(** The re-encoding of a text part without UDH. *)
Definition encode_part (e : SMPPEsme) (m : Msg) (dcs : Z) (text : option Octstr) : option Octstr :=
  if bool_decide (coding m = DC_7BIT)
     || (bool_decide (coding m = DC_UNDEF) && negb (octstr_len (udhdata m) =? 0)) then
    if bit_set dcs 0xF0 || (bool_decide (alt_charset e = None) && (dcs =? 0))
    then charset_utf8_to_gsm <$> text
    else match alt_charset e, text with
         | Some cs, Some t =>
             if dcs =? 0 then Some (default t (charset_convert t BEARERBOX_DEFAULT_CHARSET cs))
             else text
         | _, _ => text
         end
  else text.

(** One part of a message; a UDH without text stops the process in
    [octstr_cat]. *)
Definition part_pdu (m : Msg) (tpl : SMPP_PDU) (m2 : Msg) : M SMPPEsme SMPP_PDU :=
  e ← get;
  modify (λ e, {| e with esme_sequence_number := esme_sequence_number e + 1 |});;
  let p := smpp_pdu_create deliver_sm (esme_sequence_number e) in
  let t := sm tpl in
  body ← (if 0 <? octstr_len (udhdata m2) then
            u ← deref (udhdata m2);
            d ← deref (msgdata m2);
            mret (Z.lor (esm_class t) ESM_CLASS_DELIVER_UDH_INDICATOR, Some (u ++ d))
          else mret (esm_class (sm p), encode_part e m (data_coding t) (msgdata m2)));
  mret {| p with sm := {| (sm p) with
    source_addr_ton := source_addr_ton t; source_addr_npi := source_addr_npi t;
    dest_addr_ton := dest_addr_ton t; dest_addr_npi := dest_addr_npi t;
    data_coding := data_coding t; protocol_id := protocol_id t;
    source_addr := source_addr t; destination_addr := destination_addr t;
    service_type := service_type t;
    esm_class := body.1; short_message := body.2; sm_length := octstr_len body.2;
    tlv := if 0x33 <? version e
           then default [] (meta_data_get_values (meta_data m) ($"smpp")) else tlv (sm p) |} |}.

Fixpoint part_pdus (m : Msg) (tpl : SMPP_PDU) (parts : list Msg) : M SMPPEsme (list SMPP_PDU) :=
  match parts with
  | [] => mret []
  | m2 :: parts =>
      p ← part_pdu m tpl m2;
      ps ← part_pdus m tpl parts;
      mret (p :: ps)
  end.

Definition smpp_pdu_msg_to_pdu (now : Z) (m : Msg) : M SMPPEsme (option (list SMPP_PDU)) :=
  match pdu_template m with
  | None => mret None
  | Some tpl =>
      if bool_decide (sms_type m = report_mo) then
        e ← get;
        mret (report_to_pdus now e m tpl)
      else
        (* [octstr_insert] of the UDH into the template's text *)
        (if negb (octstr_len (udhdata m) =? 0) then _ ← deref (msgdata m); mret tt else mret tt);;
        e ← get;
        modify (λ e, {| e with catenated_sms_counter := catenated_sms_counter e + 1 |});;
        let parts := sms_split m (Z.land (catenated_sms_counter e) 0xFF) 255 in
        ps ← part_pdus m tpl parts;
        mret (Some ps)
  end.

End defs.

───

What the task asks ▸ Counting only the lines that include "body", state how many there are in the entries, and nothing else.

Solution below ▸ 2